Au bout du fil, Oskar Freysinger n’a rien perdu de sa verve. Ce lundi, l’ancien ministre valaisan habitué des polémiques a de quoi avoir le sourire. Il vient de gagner une manche cruciale dans un long combat judiciaire. «Quand je pense que toute cette affaire dure depuis six ans, soupire-t-il toutefois. Je suis effaré par la durée même si très satisfait sur le fond.»
Posons le décor. Entre les deux tours de l’élection au Conseil d’Etat en 2017, un Chablaisien avait posté sur Twitter la phrase: «Je ne suis pas raciste, parce que le racisme est un crime. Et le crime c’est pour les noirs.» Cet internaute faisait croire qu’elle avait été publiée par Oskar Freysinger.
Le Tribunal cantonal (TC) vient de confirmer sa condamnation pour diffamation, prononcée en 2021 par le Tribunal de Martigny, relate «Le Nouvelliste» en début d’après-midi. Dans son jugement, le TC rappelle tout d’abord que «la liberté d’expression indispensable à la démocratie implique que les acteurs de la lutte politique acceptent de s’exposer une critique publique, parfois même violente, de leurs opinions».
Cependant, selon les juges cantonaux, «si on ne peut évidemment contester le droit de tourner en dérision les personnalités publiques, notamment dans la période qui précède une élection, ce droit ne saurait empiéter sur celui de la personne visée à son honneur».
Or, toujours selon le quotidien régional, la cour précise bien qu’il y a atteinte à l’honneur si «l’attaque ne se limite pas à rabaisser les qualités de l’homme politique et la valeur son action», mais l’expose aussi «au mépris en tant qu’être humain». Ce qui est le cas ici pour le TC.
L'auteur du tweet est donc condamné à 20 jours-amende avec sursis.
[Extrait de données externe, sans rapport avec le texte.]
(** X5 on the scripted token table: a gas token, a token that is registered
    without the flag, and an address that is not registered. *)
Lemma unique_token_resolution_witness :
  fst (_get_token_eth_value_or_raise Scenario.Node (Some Scenario.gas_token_1)
         Scenario.empty_world) = Ok (1 # 2)%Q /\
  fst (_get_token_eth_value_or_raise Scenario.Node (Some Scenario.plain_token)
         Scenario.empty_world) = Raise (InvalidPaymentToken Scenario.plain_token).
Proof.
  assert (Hunique : token_addresses_unique (db Scenario.empty_world)).
  { unfold token_addresses_unique. simpl.
    constructor; [intros [H | []]; discriminate H |].
    constructor; [intros [] | constructor]. }
  split.
  - apply (f_equal fst
             (proj1 (unique_token_resolution Scenario.Node (Some Scenario.gas_token_1)
                       Scenario.empty_world Hunique ltac:(discriminate))
                (Token.mk Scenario.gas_token_1 true (1 # 2))
                (or_introl eq_refl) eq_refl)).
  - apply (f_equal fst
             (proj1 (unique_token_resolution Scenario.Node (Some Scenario.plain_token)
                       Scenario.empty_world Hunique ltac:(discriminate))
                (Token.mk Scenario.plain_token false (1 # 4))
                (or_intror (or_introl eq_refl)) eq_refl)).
Defined.

(** X6 on a table in which a gas token was registered twice. *)
Lemma doubled_token_is_not_caught_witness :
  create_safe_tx Scenario.Node Scenario.accepts_all Scenario.service 5
    [Scenario.owner_1] 1 (Some Scenario.gas_token_1) Fixtures.doubled_world =
  (Raise (MultipleObjectsReturned "Token"),
   logged (TokenLookup Scenario.gas_token_1) Fixtures.doubled_world).
Proof.
  apply (proj2 (doubled_token_is_not_caught Scenario.Node Scenario.accepts_all
                  Scenario.service (Some Scenario.gas_token_1) Fixtures.doubled_world
                  (Token.mk Scenario.gas_token_1 true (1 # 2))
                  (Token.mk Scenario.gas_token_1 true (1 # 3)) []
                  ltac:(discriminate) eq_refl)).
Defined.

(** ** What a successful creation tells about its steps *)

Section CreationInversion.
Variable Node : Type.
Variable accepts : Db -> write -> bool.
Variable self : SafeCreationService Node.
Les frais et dépens, eux, se montent à 8667 francs. À cela s'ajoute le remboursement de l'assistance judiciaire — 4365 francs — et les prétentions civiles encore inconnues. «Une douloureuse à plus de 14'000 francs», résume en ligne l'avocat Sébastien Fanti. Un recours au Tribunal fédéral reste possible.
Que deux plaintes du genre
«Je me suis ramassé énormément de choses dans la poire mais là, ça allait trop loin», glisse à Blick l’ancienne figure de l’Union démocratique du centre (UDC) en Suisse romande. «Aller usurper mon nom puis publier une phrase ignoble, je trouve cela particulièrement perfide, assène-t-il. Je suis content que la justice le reconnaisse. Malheureusement, l’auteur du message, lui, n’a pas eu de prise de conscience. Tant pis.»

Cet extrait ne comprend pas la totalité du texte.